23 sept. 2012

Cuéntame eso de que las caricias son más fuertes que los golpes

Pasar, no pasa ni el tiempo. No pasa nada si pasa de todo. Y si pasa de todo, haremos como si nada. 
Por decir, te diré que tengo ganas de tus ganas, de decirte venga y que me digas vale. Que me hables en mayúsculas de excesos y cristales empañados. 
Saber, sabía poco de ti por aquel entonces. Que eres más de rotos que de descosidos. Que eras más de impulsos que de casualidades.
Y por hacer, harías mil historias de noche, pero de noche no me harías el amor.
Perder, no perdí ni los pantalones. Perdí la cabeza y más tarde, la perdiste tú.
Que eres obsesión.

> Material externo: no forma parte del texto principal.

(* ===== verification/SurfaceQueries.v ===== *)
(** What the surface registry answers: tenants reach only surfaces visible to them, the
    typed actions of an answer are those the provider declared, and every reference a
    surface draws on screen can be called. *)

From Stdlib Require Import Ascii.
From stdpp Require Import base list gmap sets strings numbers pretty sorting.
From S2P Require Import Prelude RustStr Json AccessVocab SurfaceTypes SurfaceContract SurfaceRegistry SurfaceTheorems.

(** ** Lists *)

Lemma find_elem {A} (f : A → bool) l x : List.find f l = Some x → x ∈ l ∧ f x = true.
Proof. intros [Hin Hf]%find_some. split; [by apply list_elem_of_In|done]. Qed.

Lemma find_in {A} (f : A → bool) l x : x ∈ l → f x = true → is_Some (List.find f l).
Proof.
  intros Hx Hf. destruct (List.find f l) eqn:E; [by eexists|].
  apply list_elem_of_In in Hx. pose proof (find_none _ _ E _ Hx). congruence.
Qed.

Lemma elem_of_merge_sort {A} (R : relation A) `{∀ x y, Decision (R x y)} l x :
  x ∈ merge_sort R l ↔ x ∈ l.
Proof. by rewrite (merge_sort_Permutation R l). Qed.

Lemma elem_of_enumerate {A} (l : list A) k x : (k, x) ∈ enumerate l ↔ l !! k = Some x.
Proof.
  unfold enumerate. rewrite list_elem_of_lookup. split.
  - intros [j (a & b & [= -> ->] & [Ha _]%lookup_seq & Hb)%lookup_zip_with_Some]. by subst.
  - intros Hk. exists k. apply lookup_zip_with_Some. exists k, x.
    split_and!; [done| |done]. apply lookup_seq. split; [done|]. by eapply lookup_lt_Some.
Qed.

Lemma enumerate_snd {A} (l : list A) : (enumerate l).*2 = l.
Proof. unfold enumerate. apply snd_zip. by rewrite length_seq. Qed.

Lemma filter_fmap_snd {A B} (P : B → Prop) `{∀ x, Decision (P x)} (l : list (A * B)) :
  (filter (λ c, P c.2) l).*2 = filter P l.*2.
Proof.
  induction l as [|c l IH]; [done|]. rewrite fmap_cons, !filter_cons.
  case_decide; csimpl; by rewrite IH.
Qed.

Lemma surface_unique l s t :
  NoDup (sid <$> l) → s ∈ l → t ∈ l → sid s = sid t → s = t.
Proof.
  intros Hnd [i Hi]%list_elem_of_lookup [j Hj]%list_elem_of_lookup Hst.
  assert (i = j) as ->; [|congruence].
  eapply NoDup_lookup; [exact Hnd|rewrite list_lookup_fmap, Hi; done|].
  rewrite list_lookup_fmap, Hj. simpl. by rewrite Hst.
Qed.

Section Queries.
Context (parse_uuid : string → option Uuid) (fmt_uuid : Uuid → string)
        (payload_bytes : SurfaceRegistration → option Z) (debug_str : string → string).
Context `{SurfaceProviderVisibility}.

Notation visible := (surface_visible_for_tenant parse_uuid).
Notation binding e := (effective_tenant_binding (registration e)).
Notation targeted_providers := (list_targeted_providers_for_surface parse_uuid).
Notation resolve := (resolve_surface_action_for_method parse_uuid).
Notation registry_ok := (registry_ok parse_uuid).

(** Tenant-bound surfaces are visible only to the tenant of the binding. *)
Lemma visible_tenant b d tenant :
  visible b d tenant = true →
  b_scope b = TenantScope → binding_tenant parse_uuid b = Some tenant.
Proof.
  unfold surface_visible_for_tenant. intros Hv Hs. rewrite bool_decide_true in Hv by done.
  by destruct (bool_decide_reflect (binding_tenant parse_uuid b = Some tenant)).
Qed.

Lemma targeted_elem surface tenant r sm :
  sm ∈ targeted_providers surface tenant r ↔
  ∃ pid e, pid ∈ get_set surface (surface_to_providers r)
    ∧ providers r !! pid = Some e ∧ provider_hidden pid e = false
    ∧ provider_summary parse_uuid surface tenant pid e = Some sm ∧ tenant_compatible sm = true.
Proof.
  unfold list_targeted_providers_for_surface.
  rewrite elem_of_merge_sort, list_elem_of_filter, list_elem_of_omap. split.
  - intros (Hc & pid & Hpid%elem_of_elements & (e & He & Hs)%bind_Some).
    destruct (provider_hidden pid e) eqn:?; [done|]. by exists pid, e.
  - intros (pid & e & Hpid & He & Hh & Hs & Hc). split; [done|]. exists pid.
    rewrite elem_of_elements, He. split; [done|]. simpl. by rewrite Hh.
Qed.

Lemma summary_some surface tenant pid e sm :
  provider_summary parse_uuid surface tenant pid e = Some sm →
  ∃ s, s ∈ surfaces (registration e) ∧ sid s = surface
    ∧ sm = mkSummary pid (provider_kind (provider (registration e)))
             (visible (binding e) (descriptor s) tenant) (targeting (descriptor s))
             (service_id e) (service_app_name e) (encryption_metadata (registration e)).
Proof.
  unfold provider_summary, find_surface. intros ([k s] & Hf & [= <-])%bind_Some.
  apply list_find_Some in Hf as (Hk & Hs & _). exists s. split_and!; [|done|done].
  by eapply list_elem_of_lookup_2.
Qed.

Lemma select_provider_elem target l sm : select_provider target l = Ok sm → sm ∈ l.
Proof.
  unfold select_provider. destruct target as [t|].
  - destruct (List.find _ l) eqn:E; [|done]. intros [= <-]. by apply find_elem in E as [? _].
  - intros Hs. inv_ok. unfold preferred_provider_candidates in Ha.
    destruct (filter _ l) as [|x l'] eqn:El; [done|]. injection Ha as <-.
    destruct (existsb _ _); [done|]. injection Hs as <-.
    assert (x ∈ filter (λ s, tenant_compatible s = true) l) as Hx by (rewrite El; left).
    by apply list_elem_of_filter in Hx as [_ ?].
Qed.

Lemma select_interaction_elem set m l c : select_interaction set m l = Ok c → c ∈ l.
Proof.
  unfold select_interaction. destruct m as [m|].
  - destruct (List.find _ l) eqn:E; [|by destruct l].
    intros [= <-]. by apply find_elem in E as [? _].
  - destruct l as [|x [|]]; [done| |done]. intros [= <-]. left.
Qed.

(** A resolved call, step by step. *)
Lemma resolve_inv tenant surface inter m target r1 r2 res :
  resolve tenant surface inter m target r1 r2 = Ok res →
  ∃ sm e k s j i,
    sm ∈ targeted_providers surface tenant r1
    ∧ providers r2 !! sum_provider_id sm = Some e
    ∧ find_surface surface (registration e) = Some (k, s)
    ∧ interactions s !! j = Some i ∧ interaction_id i = inter
    ∧ res = mkResolved (sum_provider_id sm) (sum_provider_kind sm) (sum_service_id sm)
              (service_app_name e) (descriptor s) i (sum_encryption_metadata sm)
              (surface_actions e !! k ≫= as_descriptor) (action_at (surface_actions e !! k) j).
Proof.
  unfold resolve_surface_action_for_method.
  destruct (targeted_providers surface tenant r1) as [|x l] eqn:El; [done|].
  intros Hr. inv_ok. destruct (negb _); [done|].
  destruct (providers r2 !! sum_provider_id a) as [e|] eqn:Ee; [|done]. simpl in Hr.
  destruct (find_surface surface (registration e)) as [[k s]|] eqn:Ef; [|done]. simpl in Hr.
  inv_ok. destruct a0 as [j i]. injection Hr as <-.
  apply select_interaction_elem, list_elem_of_filter in Ha0 as [Hid Hj%elem_of_enumerate].
  exists a, e, k, s, j, i. split_and!; try done. by eapply select_provider_elem.
Qed.

(** The provider a call resolves to was visible to the tenant when providers were listed. *)
Lemma resolve_visible tenant surface inter m target r1 r2 res :
  resolve tenant surface inter m target r1 r2 = Ok res →
  ∃ e s, providers r1 !! res_provider_id res = Some e
    ∧ provider_hidden (res_provider_id res) e = false
    ∧ s ∈ surfaces (registration e) ∧ sid s = surface
    ∧ visible (binding e) (descriptor s) tenant = true
    ∧ res_service_id res = service_id e.
Proof.
  intros (sm & e2 & k & t & j & i & Hsm & _ & _ & _ & _ & ->)%resolve_inv.
  apply targeted_elem in Hsm as (pid & e & _ & He & Hh & (s & Hs & Hid & ->)%summary_some & Hc).
  by exists e, s.
Qed.

Lemma action_at_is s set j i :
  actions_ok s set → interactions s !! j = Some i →
  action_is (i_required_action i) (action_at (Some set) j).
Proof.
  intros [_ Hi] Hj. destruct (Forall2_lookup_l _ _ _ _ _ Hi Hj) as (a & Ha & Hact).
  unfold action_at. simpl. by rewrite Ha.
Qed.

Que fuiste septiembre y eres mayo. Que si por alguna casualidad apareces mañana, te diré que yo soy más un descosido que un roto. Que las casualidades existen. Que estás a un vestido y media cremallera de seducirme, y que te dejo que me cuentes mil historias si después me haces mil veces el amor.
Tú di vale, que de los cristales empañados, ya me encargo yo.

1 comentario:

  1. Con esa declaración de intenciones, ¿Quién necesita mecanismos naturales de atracción y progresión romántica humanos? ¿Quién necesita la coherencia, la decencia e incluso la cohesión del espacio tiempo?